The story is similar for magnetite, the other mineral of interest in ALH84001. Some bacteria produce extraordinarily small and pure magnetite crystals, then align the magnetic grains to make a microscopic compass needle that helps them navigate.
The bacteria don't use their internal compasses to find north; they use them to tell up from down. Earth's spherical shape means that a compass needle in either hemisphere points at least somewhat downward, so the magnetite grains help the microbes sense where they are with respect to the planet's surface.
Some of the most evolutionarily ancient bacteria on Earth produce magnetite, McKay and his colleagues pointed out. Perhaps ancient Martian microbes did as well; at least some of the magnetite grains in ALH84001 share the shape, small size and remarkable purity of those produced by bacteria on Earth.
Of all the lines of evidence presented by the NASA scientists, it was the magnetite grains that proved most provocative. They were embedded in the carbonate along with other iron-containing minerals in such an unusual arrangement that something out of the ordinary must have put them there -- could it have been alive?
"The shape of the magnetite grains is still rather distinctive," McKay said. "If it were found on Earth it would be a very strong biosignature."
Final Word?
For years McKay and his detractors argued about how distinctive the magnetite grains in ALH84001 are, and whether a non-biological process could have produced them. Certainly nobody had ever produced similar magnetite grains in the laboratory.
Then somebody did. In 2001 a second team of NASA scientists, including McKay's brother Gordon and a consultant to the space agency named D.C. Golden, managed to cook up a batch of magnetite grains very similar to the ones in ALH84001. Golden and Gordon McKay were also able to incorporate the magnetite grains into balls of carbonate like the ones David McKay and his colleagues described in 1996.
"He got a little testy about the results we were getting," said Gordon McKay, whose office is down the hall from his brother's. "What we have shown is that it is possible to form these things inorganically."
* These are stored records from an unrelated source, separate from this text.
(** * VM_to_ASM: the stack-VM to Hack-assembly translator

    A shallow embedding of [VM_to_ASM.go].  The Go globals
    [compLabelCounter], [callCounter], [currentFunctionName] and [fileName]
    become the fields of a [Context] record that is passed explicitly; Go
    strings are byte strings ([string]); Go [int] is a 64-bit integer ([Z]
    with its wrap-around written out); a function returning
    [(string, error)] returns a [result]. *)

From Stdlib Require Import ZArith NArith List Lia Bool Ascii String Permutation.
From Stdlib Require Import DecimalString DecimalZ.
Import ListNotations.

Local Open Scope Z_scope.
Local Open Scope string_scope.

(** ** Text helpers *)

(** The line feed, written [\n] in the Go literals. *)
Definition nl : string := String "010"%char EmptyString.

(** [txt [l1; ...; ln]] is the Go literal ["l1\n...ln\n"]. *)
Fixpoint txt (ls : list string) : string :=
  match ls with
  | [] => ""
  | l :: r => l ++ nl ++ txt r
  end.

Definition byte (c : ascii) : N := N_of_ascii c.

Definition slen (s : string) : Z := Z.of_nat (String.length s).

(** ** Go [int] *)

Definition int_min : Z := - 2 ^ 63.
Definition int_max : Z := 2 ^ 63 - 1.

(** Two's-complement wrap-around of 64-bit [int] arithmetic. *)
Definition int_wrap (z : Z) : Z := (z + 2 ^ 63) mod 2 ^ 64 - 2 ^ 63.

(** [fmt.Sprintf("%d", n)]. *)
Definition fmt_d (n : Z) : string := NilZero.string_of_int (Z.to_int n).

(** ** The parts of Go's [strconv] and [strings] the translator calls *)

Definition is_digit (c : ascii) : bool :=
  (48 <=? byte c)%N && (byte c <=? 57)%N.

Fixpoint digits_val (acc : Z) (s : string) : option Z :=
  match s with
  | EmptyString => Some acc
  | String c r =>
      if is_digit c then digits_val (10 * acc + (Z.of_N (byte c) - 48)) r
      else None
  end.

(** [strconv.Atoi]: an optional sign, then one or more decimal digits; a
    value outside the range of [int] is an error. *)
Definition Atoi (s : string) : option Z :=
  let '(neg, body) :=
    match s with
    | String c r =>
        if (byte c =? 43)%N then (false, r)
        else if (byte c =? 45)%N then (true, r)
        else (false, s)
    | EmptyString => (false, s)
    end in
  match body with
  | EmptyString => None
  | _ =>
      match digits_val 0 body with
      | None => None
      | Some v =>
          let n := if neg then - v else v in
          if ((int_min <=? n) && (n <=? int_max))%Z then Some n else None
      end
  end.

Definition asciiSpace (c : ascii) : bool :=
  let b := byte c in
  ((9 <=? b) && (b <=? 13) || (b =? 32))%N.

(** Width in bytes of the white-space rune at the head of [s], [0%nat] when
    there is none.  [unicode.IsSpace] holds of the six ASCII spaces and of
    U+0085, U+00A0, U+1680, U+2000..U+200A, U+2028, U+2029, U+202F, U+205F
    and U+3000, here in their UTF-8 encodings. *)
Definition spaceWidth (s : string) : nat :=
  match s with
  | EmptyString => 0%nat
  | String c r =>
      if asciiSpace c then 1%nat
      else
        match r with
        | EmptyString => 0%nat
        | String d r' =>
            let b0 := byte c in
            let b1 := byte d in
            if ((b0 =? 194) && ((b1 =? 133) || (b1 =? 160)))%N then 2%nat
            else
              match r' with
              | EmptyString => 0%nat
              | String e _ =>
                  let b2 := byte e in
                  if ((b0 =? 225) && (b1 =? 154) && (b2 =? 128))%N then 3%nat
                  else if ((b0 =? 226) && (b1 =? 128)
                           && (((128 <=? b2) && (b2 <=? 138))
                               || (b2 =? 168) || (b2 =? 169) || (b2 =? 175)))%N
                       then 3%nat
                  else if ((b0 =? 226) && (b1 =? 129) && (b2 =? 159))%N then 3%nat
                  else if ((b0 =? 227) && (b1 =? 128) && (b2 =? 128))%N then 3%nat
                  else 0%nat
              end
        end
  end.

Definition flush (cur : string) : list string :=
  match cur with
  | EmptyString => []
  | _ => [cur]
  end.

(** The scan of [strings.Fields]: [skip] counts the bytes still to drop of
    a multi-byte white-space rune, [cur] is the field being collected. *)
Fixpoint fieldsFrom (skip : nat) (cur : string) (s : string) : list string :=
  match s with
  | EmptyString => flush cur
  | String c r =>
      match skip with
      | S k => fieldsFrom k cur r
      | O =>
          match spaceWidth s with
          | O => fieldsFrom 0 (cur ++ String c EmptyString) r
          | S w => flush cur ++ fieldsFrom w EmptyString r
          end
      end
  end.

(** [strings.Fields]. *)
Definition Fields (s : string) : list string := fieldsFrom 0 EmptyString s.

(** [s] is made of white-space runes only. *)
Fixpoint allSpace (skip : nat) (s : string) : bool :=
  match s with
  | EmptyString => true
  | String _ r =>
      match skip with
      | S k => allSpace k r
      | O =>
          match spaceWidth s with
          | O => false
          | S w => allSpace w r
          end
      end
  end.

Fixpoint trimLeft (skip : nat) (s : string) : string :=
  match s with
  | EmptyString => EmptyString
  | String _ r =>
      match skip with
      | S k => trimLeft k r
      | O =>
          match spaceWidth s with
          | O => s
          | S w => trimLeft w r
          end
      end
  end.

Fixpoint trimRight (s : string) : string :=
  match s with
  | EmptyString => EmptyString
  | String c r => if allSpace 0 s then EmptyString else String c (trimRight r)
  end.

(** [strings.TrimSpace]. *)
Definition TrimSpace (s : string) : string := trimRight (trimLeft 0 s).

(** [strings.HasPrefix(s, p)] is [String.prefix p s]. *)
Definition HasPrefix (s p : string) : bool := String.prefix p s.

(** [strings.HasSuffix]. *)
Definition HasSuffix (s p : string) : bool :=
  let n := String.length s in
  let m := String.length p in
  (m <=? n)%nat && String.eqb (String.substring (n - m) m s) p.

(** [strings.SplitN(s, "//", 2)[0]]: [s] up to its first ["//"]. *)
Fixpoint beforeComment (s : string) : string :=
  match s with
  | EmptyString => EmptyString
  | String c r =>
      if HasPrefix s "//" then EmptyString else String c (beforeComment r)
  end.

Definition upper (c : ascii) : ascii :=
  let b := byte c in
  if ((97 <=? b) && (b <=? 122))%N then ascii_of_N (b - 32) else c.

(** [strings.ToUpper], on the ASCII words it is called with. *)
Fixpoint ToUpper (s : string) : string :=
  match s with
  | EmptyString => EmptyString
  | String c r => String (upper c) (ToUpper r)
  end.

(** ** Errors and the translation context *)

Inductive result (A : Type) : Type :=
| Ok (a : A)
| Err (msg : string).
Arguments Ok {A} a.
Arguments Err {A} msg.

Definition is_ok {A} (r : result A) : bool :=
  match r with Ok _ => true | Err _ => false end.

(** The package-level variables of [VM_to_ASM.go]. *)
Record Context : Type := mkContext {
  fileName : string;
  compLabelCounter : Z;
  callCounter : Z;
  currentFunctionName : string
}.

(** Their values when [main] starts: Go zero values. *)
Definition initialContext : Context := mkContext "" 0 0 "".

Definition bumpComp (c : Context) : Context :=
  mkContext (fileName c) (int_wrap (compLabelCounter c + 1))
            (callCounter c) (currentFunctionName c).

Definition bumpCall (c : Context) : Context :=
  mkContext (fileName c) (compLabelCounter c)
            (int_wrap (callCounter c + 1)) (currentFunctionName c).

(** ** Code generation, one function of the source each *)

Definition translateReturnCommand : string :=
  txt ["@LCL"; "D=M"; "@5"; "A=D-A"; "D=M"; "@R13"; "M=D"] ++
  txt ["@SP"; "A=M-1"; "D=M"; "@ARG"; "A=M"; "M=D"] ++
  txt ["D=A+1"; "@SP"; "M=D"] ++
  txt ["@LCL"; "AM=M-1"; "D=M"; "@THAT"; "M=D"] ++
  txt ["@LCL"; "AM=M-1"; "D=M"; "@THIS"; "M=D"] ++
  txt ["@LCL"; "AM=M-1"; "D=M"; "@ARG"; "M=D"] ++
  txt ["@LCL"; "A=M-1"; "D=M"; "@LCL"; "M=D"] ++
  txt ["@R13"; "A=M"; "0;JMP"].

Definition translateGotoCommand (label : string) : string :=
  txt ["@" ++ label; "0;JMP"].

Definition translateIfGotoCommand (label : string) : string :=
  txt ["@SP"; "AM=M-1"; "D=M"; "@" ++ label; "D;JNE"].

Definition translateLabelCommand (label : string) (ctx : Context) : string :=
  txt ["(" ++ currentFunctionName ctx ++ "$" ++ label ++ ")"].

(** The [for] loop over [LCL], [ARG], [THIS], [THAT] of
    [translateCallCommand]. *)
Fixpoint pushSegments (asm : string) (segments : list string) : string :=
  match segments with
  | [] => asm
  | segment :: r =>
      pushSegments
        (asm ++ txt ["@" ++ segment; "D=M"; "@SP"; "A=M"; "M=D"; "@SP"; "M=M+1"])
        r
  end.

Definition translateCallCommand (functionName : string) (numArgs : Z)
    (ctx : Context) : result string * Context :=
  let returnLabel := functionName ++ "$ret." ++ fmt_d (callCounter ctx) in
  let ctx := bumpCall ctx in
  let asm := txt ["@" ++ returnLabel; "D=A"; "@SP"; "A=M"; "M=D"; "@SP"; "M=M+1"] in
  let asm := pushSegments asm ["LCL"; "ARG"; "THIS"; "THAT"] in
  let asm := asm ++ txt ["@SP"; "D=M"; "@" ++ fmt_d numArgs; "D=D-A"; "@5";
                         "D=D-A"; "@ARG"; "M=D"] in
  let asm := asm ++ txt ["@SP"; "D=M"; "@LCL"; "M=D"] in
  let asm := asm ++ txt ["@" ++ functionName; "0;JMP"] in
  let asm := asm ++ txt ["(" ++ returnLabel ++ ")"] in
  (Ok asm, ctx).

(** The loop [for i := 0; i < numLocals; i++] appending to the builder. *)
Fixpoint initLocals (iterations : nat) (asm : string) : string :=
  match iterations with
  | O => asm
  | S k => initLocals k (asm ++ txt ["@SP"; "A=M"; "M=0"] ++ txt ["@SP"; "M=M+1"])
  end.

Definition translateFunctionCommand (functionName : string) (numLocals : Z)
    : result string :=
  let asm := txt ["(" ++ functionName ++ ")"] in
  Ok (initLocals (Z.to_nat numLocals) asm).

Definition pushSegmentTemplate (segment index : string) : string :=
  txt ["@" ++ segment; "D=M"; "@" ++ index; "A=D+A"; "D=M"; "@SP"; "A=M"; "M=D";
       "@SP"; "M=M+1"].

Definition translatePushCommand (segment index fileName : string)
    : result string :=
  if segment =? "constant" then
    Ok (txt ["@" ++ index; "D=A"; "@SP"; "A=M"; "M=D"; "@SP"; "M=M+1"])
  else if segment =? "local" then Ok (pushSegmentTemplate "LCL" index)
  else if segment =? "argument" then Ok (pushSegmentTemplate "ARG" index)
  else if segment =? "this" then Ok (pushSegmentTemplate "THIS" index)
  else if segment =? "that" then Ok (pushSegmentTemplate "THAT" index)
  else if segment =? "static" then
    Ok (txt ["@" ++ fileName ++ "." ++ index; "D=M"; "@SP"; "A=M"; "M=D"; "@SP";
             "M=M+1"])
  else if segment =? "temp" then
    match Atoi index with
    | None => Err ("invalid index for push temp command: " ++ index)
    | Some offset =>
        Ok (txt ["@R" ++ fmt_d (int_wrap (5 + offset)); "D=M"; "@SP"; "A=M"; "M=D";
                 "@SP"; "M=M+1"])
    end
  else if segment =? "pointer" then
    if index =? "0" then
      Ok (txt ["@THIS"; "D=M"] ++ txt ["@SP"; "A=M"; "M=D"; "@SP"; "M=M+1"])
    else if index =? "1" then
      Ok (txt ["@THAT"; "D=M"] ++ txt ["@SP"; "A=M"; "M=D"; "@SP"; "M=M+1"])
    else Err ("invalid index for push pointer command: " ++ index)
  else Err ("unsupported push command: push " ++ segment ++ " " ++ index).

Definition translateArithmeticCommand (cmd : string) : string :=
  if cmd =? "add" then txt ["@SP"; "AM=M-1"; "D=M"; "A=A-1"; "M=D+M"]
  else if cmd =? "sub" then txt ["@SP"; "AM=M-1"; "D=M"; "A=A-1"; "M=M-D"]
  else if cmd =? "neg" then txt ["@SP"; "A=M-1"; "M=-M"]
  else if cmd =? "and" then txt ["@SP"; "AM=M-1"; "D=M"; "A=A-1"; "M=D&M"]
  else if cmd =? "or" then txt ["@SP"; "AM=M-1"; "D=M"; "A=A-1"; "M=D|M"]
  else if cmd =? "not" then txt ["@SP"; "A=M-1"; "M=!M"]
  else "".

(** The map literal of [translateComparisonCommand]; a key it lacks gives
    the empty string. *)
Definition jumpInstruction (cmd : string) : string :=
  if cmd =? "eq" then "JEQ"
  else if cmd =? "lt" then "JLT"
  else if cmd =? "gt" then "JGT"
  else "".

Definition trueLabel (cmd : string) (labelCounter : Z) : string :=
  ToUpper cmd ++ "_TRUE_" ++ fmt_d labelCounter.

Definition endLabel (cmd : string) (labelCounter : Z) : string :=
  ToUpper cmd ++ "_END_" ++ fmt_d labelCounter.

Definition translateComparisonCommand (cmd : string) (labelCounter : Z) : string :=
  txt ["@SP"; "AM=M-1"; "D=M"; "A=A-1"; "D=M-D"; "@" ++ trueLabel cmd labelCounter;
       "D;" ++ jumpInstruction cmd] ++
  txt ["@SP"; "A=M-1"; "M=0"; "@" ++ endLabel cmd labelCounter; "0;JMP";
       "(" ++ trueLabel cmd labelCounter ++ ")"; "@SP"; "A=M-1"; "M=-1";
       "(" ++ endLabel cmd labelCounter ++ ")"].

Definition popTemplate (baseAddr index : string) : string :=
  txt ["@" ++ baseAddr; "D=M"; "@" ++ index; "D=D+A"; "@R13"; "M=D"; "@SP";
       "AM=M-1"; "D=M"; "@R13"; "A=M"; "M=D"].

Definition translatePopCommand (segment index fileName : string)
    : result string :=
  if segment =? "local" then Ok (popTemplate "LCL" index)
  else if segment =? "argument" then Ok (popTemplate "ARG" index)
  else if segment =? "this" then Ok (popTemplate "THIS" index)
  else if segment =? "that" then Ok (popTemplate "THAT" index)
  else if segment =? "temp" then
    match Atoi index with
    | None => Err ("invalid index for pop temp command: " ++ index)
    | Some tempIndex =>
        Ok (txt ["@" ++ fmt_d 5; "D=A"; "@" ++ fmt_d tempIndex; "D=D+A"; "@R13";
                 "M=D"; "@SP"; "AM=M-1"; "D=M"; "@R13"; "A=M"; "M=D"])
    end
  else if segment =? "pointer" then
    if index =? "0" then Ok (txt ["@SP"; "AM=M-1"; "D=M"; "@" ++ "THIS"; "M=D"])
    else if index =? "1" then Ok (txt ["@SP"; "AM=M-1"; "D=M"; "@" ++ "THAT"; "M=D"])
    else Err ("invalid index for pop pointer command: " ++ index)
  else if segment =? "static" then
    match Atoi index with
    | None => Err ("invalid index for pop static command: " ++ index)
    | Some staticIndex =>
        Ok (txt ["@SP"; "AM=M-1"; "D=M"; "@" ++ fileName ++ "." ++ fmt_d staticIndex;
                 "M=D"])
    end
  else Err ("unsupported segment for pop command: " ++ segment).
What's more, their laboratory method simulated conditions ALH84001 is known to have experienced during its time on Mars.
Yet David McKay insists his brother's team has not accurately described the synthetic crystals' shape, and that they aren't sufficiently similar to the ones found in ALH84001. He also suggests that the purity of the magnetite crystals stems not from the lab process itself, but from using unrealistically pure raw materials as a starting point.
Most of the scientific community doesn't buy those arguments.
"Personally I don't understand why [Gordon McKay's and] Golden's work hasn't just been the final word on it," said Treiman, the Lunar and Planetary Institute geologist.
Now David McKay has added another meteorite to the mix. At a March scientific meeting he presented microscopic images of the Nakhla meteorite, another Martian specimen. The pictures resemble pits that terrestrial bacteria create as they literally eat the volcanic rock of the sea floor.
"When I first saw it I was really struck by the similarity," said marine geologist Fisk, who is a professor at Oregon State University.
So far the scientific community hasn't shown much interest in David McKay's analysis of the Nakhla meteorite, partly because it dates from a more recent period of Martian history when the planet was just as frigid and inhospitable to life as it is today. In fact all of the 30-some Martian meteorites now known to science, with the exception of ALH84001, are probably too young to have contained living organisms.
But new Martian meteorites turn up almost every year. Eventually, another 4.5 billion-year-old piece of the red planet is going to be discovered.
"Sooner or later we're going to get another old rock," said Massachusetts Institute of Technology geophysicist Benjamin Weiss.
When that happens, the talk about life on Mars will begin anew.